Pat Blashill of Rolling Stone gave the album 3 stars out of 5, calling it "marvelously vague". A later review of the album on the Rolling Stone Album Guide gave it 2 stars out of 5, writing, "the contrast of evil undertones and electronic lullabies simply wasn't as compelling." Kitty Empire of NME named it "the electronic album of the year." Mark Richardson of Pitchfork wrote: "While some will complain about Boards of Canada's failure to cover new territory, [...] the rest of us will delight in what we see as a very accomplished album packed with great music."
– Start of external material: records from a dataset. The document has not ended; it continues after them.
Lemma all_space_normal s :
  forallb ascii_space s = true -> collapse_ws (sub_chars re_time "[TIME]" s) = [].
Proof.
  intros H.
  assert (forallb is_space s = true) as Hs
    by (apply (forallb_imp ascii_space); [intros c; apply ascii_space_plain|exact H]).
  rewrite time_clean_sub by (apply all_space_clean, Hs).
  unfold collapse_ws. rewrite split_all_space by exact Hs. reflexivity.
Qed.

(** The normaliser on a plain document: the relative-time pass and the
    white-space pass on the document itself. *)
Lemma normalize_plain x :
  plain x ->
  _normalize_html_for_comparison html_parser x
  = implode (collapse_ws (sub_chars re_time "[TIME]" (explode x))).
Proof.
  intros H. unfold _normalize_html_for_comparison. rewrite serialised_plain by exact H.
  unfold plain in H. destruct (explode x) as [|c s] eqn:E; [reflexivity|].
  unfold parsed_string. destruct (forallb ascii_space (c :: s)) eqn:Ea; cbn [andb negb].
  - rewrite all_space_normal by exact Ea.
    destruct (existsb (char_eqb "010") (c :: s)); reflexivity.
  - apply normalize_text_quiet, plain_quiet, H.
Qed.

(** ** Idempotence *)

Lemma normalize_plain_idempotent (x : string) :
  plain x ->
  _normalize_html_for_comparison html_parser
    (_normalize_html_for_comparison html_parser x)
  = _normalize_html_for_comparison html_parser x.
Proof.
  intros H. rewrite (normalize_plain x H).
  set (t := sub_chars re_time "[TIME]" (explode x)).
  assert (forallb plain_char t = true) as Ht by (apply time_sub_plain, H).
  assert (forallb plain_char (collapse_ws t) = true) as Hy
    by (apply collapse_forallb; [reflexivity|exact Ht]).
  rewrite normalize_plain by (unfold plain; rewrite explode_implode; exact Hy).
  rewrite explode_implode.
  rewrite time_clean_sub by (apply collapse_clean, time_sub_clean).
  rewrite collapse_idempotent. reflexivity.
Qed.




(** ** File names *)

Lemma ends_with_app p a : ends_with p (a ++ p) = true.
Proof.
  unfold ends_with. rewrite rev_app_distr. apply prefix_by_self_app.
Qed.

Lemma replace_char_clean a b s :
  char_eqb b a = false -> existsb (char_eqb a) (replace_char a b s) = false.
Proof.
  intros Hab. induction s as [|c s IH]; [reflexivity|]. cbn [replace_char map existsb].
  fold (replace_char a b s). rewrite IH, orb_false_r.
  destruct (char_eqb c a) eqn:E.
  - apply not_true_is_false. intros H. apply char_eqb_eq in H. subst b.
    rewrite char_eqb_refl in Hab. discriminate.
  - apply not_true_is_false. intros H. apply char_eqb_eq in H. subst c.
    rewrite char_eqb_refl in E. discriminate.
Qed.

Lemma page_filename_cases p :
  let s := strip_char "/" (explode p) in
  (ends_with (explode ".html") s = true /\ page_filename p = implode s)
  \/ (ends_with (explode ".html") s = false
      /\ page_filename p
         = implode (replace_char "/" "_" (match s with [] => explode "index" | _ => s end)
                    ++ explode ".html")).
Proof.
  intros s. unfold page_filename. fold s.
  destruct s as [|c s'] eqn:Es.
  - right. split; reflexivity.
  - destruct (ends_with (explode ".html") (c :: s')) eqn:E; [left|right]; auto.
Qed.

(** X3.  The file name derived from a URL path always ends in [.html].  It
    has a slash exactly when the stripped path itself ends in [.html] and
    has a slash: the one case in which the slashes are not flattened. *)
Theorem page_filename_shape p :
  endswith (page_filename p) ".html" = true
  /\ (has_slash (page_filename p) = true
      <-> endswith (stripped_path p) ".html" = true
          /\ has_slash (stripped_path p) = true).
Proof.
  unfold endswith, has_slash, stripped_path. rewrite !explode_implode.
  destruct (page_filename_cases p) as [[E ->]|[E ->]]; rewrite explode_implode.
  - split; [exact E|]. rewrite E. tauto.
  - split; [apply ends_with_app|]. rewrite E.
    rewrite existsb_app, replace_char_clean by reflexivity.
    split; [discriminate|intros [? _]; discriminate].
Qed.

(** [str.replace] *)
Lemma replace_all_skip_nil pat rep k : replace_all_skip pat rep k [] = [].
Proof. destruct k; reflexivity. Qed.

Lemma replace_all_skip_drop pat rep k s :
  replace_all_skip pat rep k s = replace_all_skip pat rep 0 (drop k s).
Proof.
  revert s. induction k as [|k IH]; intros s; [reflexivity|].
  destruct s as [|c s]; [reflexivity|]. cbn [replace_all_skip drop]. apply IH.
Qed.

Lemma replace_all_step pat rep s :
  pat <> [] ->
  replace_all_skip pat rep 0 s
  = if starts_with pat s then rep ++ replace_all_skip pat rep 0 (drop (length pat) s)
    else match s with
         | [] => []
         | c :: s' => c :: replace_all_skip pat rep 0 s'
         end.
Proof.
  intros Hp. destruct s as [|c s].
  - destruct pat; [congruence|reflexivity].
  - cbn [replace_all_skip]. destruct (starts_with pat (c :: s)); [|reflexivity].
    rewrite replace_all_skip_drop. destruct pat as [|a pat]; [congruence|].
    reflexivity.
Qed.

Lemma starts_with_decompose l s :
  starts_with l s = true -> s = l ++ drop (length l) s.
Proof.
  unfold starts_with. revert s. induction l as [|a l IH]; intros s H; [reflexivity|].
  destruct s as [|b s]; [discriminate|]. cbn in H.
  apply andb_true_iff in H as [Hab H]. apply char_eqb_eq in Hab. subst b.
  cbn. f_equal. apply IH, H.
Qed.

(** A replacement whose pattern and text have no slash keeps the slashes
    of the text. *)
Lemma replace_all_slash pat rep s :
  pat <> [] -> existsb (char_eqb "/") pat = false ->
  existsb (char_eqb "/") rep = false ->
  existsb (char_eqb "/") (replace_all_skip pat rep 0 s) = existsb (char_eqb "/") s.
Proof.
  intros Hp Hpat Hrep.
  induction s as [s IH] using (induction_ltof1 _ (@length ascii)). unfold ltof in IH.
  rewrite (replace_all_step pat rep s Hp).
  destruct (starts_with pat s) eqn:E.
  - rewrite existsb_app, Hrep. cbn [orb].
    assert (s = pat ++ drop (length pat) s) as Hs.
    { apply starts_with_decompose, E. }
    rewrite IH.
    + rewrite Hs at 2. rewrite existsb_app, Hpat. reflexivity.
    + rewrite Hs at 2. rewrite length_app. destruct pat; [congruence|]. cbn. lia.
  - destruct s as [|c s]; [reflexivity|]. cbn [existsb]. rewrite IH; [reflexivity|].
    cbn. lia.
Qed.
Geogaddi was ranked on year-end lists of the best albums of 2002 by numerous publications, such as Mojo, NME, Uncut and The Wire. In 2017, Pitchfork placed Geogaddi at number five on its list of "The 50 Best IDM Albums of All Time". It peaked at number 3 on the Billboard Top Dance/Electronic Albums chart.

Professional ratings
Aggregate scores
| Source | Rating |
| Metacritic | 84/100 |
Review scores
| Source | Rating |
| AllMusic | Star Half star |
| The Boston Phoenix | Star |
| Entertainment Weekly | B+ |
| The Guardian | Star |
| NME | 9/10 |
| Pitchfork | 8.6/10 |
| Q | Star |
| Rolling Stone | Star |
| Spin | 8/10 |
| Uncut | Star |

==Track listing==

Geogaddi track listing
| No. | Title | Length |
|---|---|---|
| 1. | "Ready Lets Go" | 0:59 |
| 2. | "Music Is Math" | 5:22 |
| 3. | "Beware the Friendly Stranger" | 0:38 |
| 4. | "Gyroscope" | 3:35 |
| 5. | "Dandelion" | 1:15 |
| 6. | "Sunshine Recorder" | 6:13 |
| 7. | "In the Annexe" | 1:22 |
| 8. | "Julie and Candy" | 5:30 |
| 9. | "The Smallest Weird Number" | 1:17 |
| 10. | "1969" | 4:20 |
| 11. | "Energy Warning" | 0:35 |
| 12. | "The Beach at Redpoint" | 4:19 |
| 13. | "Opening the Mouth" | 1:12 |
| 14. | "Alpha and Omega" | 7:03 |
| 15. | "I Saw Drones" | 0:27 |
| 16. | "The Devil Is in the Details" | 3:53 |
| 17. | "A Is to B as B Is to C" | 1:41 |
| 18. | "Over the Horizon Radar" | 1:09 |
| 19. | "Dawn Chorus" | 3:56 |
| 20. | "Diving Station" | 1:27 |
| 21. | "You Could Feel the Sky" | 5:14 |
| 22. | "Corsair" | 2:52 |
| 23. | "Magic Window" | 1:47 |
| Total length: |  | 66:06 |

Japanese bonus track
| No. | Title | Length |
|---|---|---|
| 24. | "From One Source All Things Depend" | 2:10 |
| Total length: |  | 68:16 |

==Personnel==
Credits adapted from AllMusic.

Boards of Canada
- Marcus Eoin – production, artwork, photography
- Michael Sandison – production, artwork, photography

Additional personnel
- Peter Campbell – cover photograph

==Charts==

2002 chart performance for Geogaddi
| Chart (2002) | Peak position |
|---|---|
| French Albums (SNEP) | 78 |
| Irish Albums (IRMA) | 28 |
| Scottish Albums (Official Charts) | 12 |
| UK Albums (Official Charts) | 21 |
| UK Independent Albums (Official Charts) | 3 |
| US Heatseekers Albums (Billboard) | 19 |
| US Independent Albums (Billboard) | 10 |
| US Top Dance Albums (Billboard) | 3 |

2026 chart performance for Geogaddi
| Chart (2026) | Peak position |
|---|---|
| UK Dance Albums (Official Charts) | 4 |

==Certifications==

Certifications for Geogaddi
| Region | Certification | Certified units/sales |
| United Kingdom (BPI) | Silver | 60,000^{‡} |
^{‡} Sales+streaming figures based on certification alone.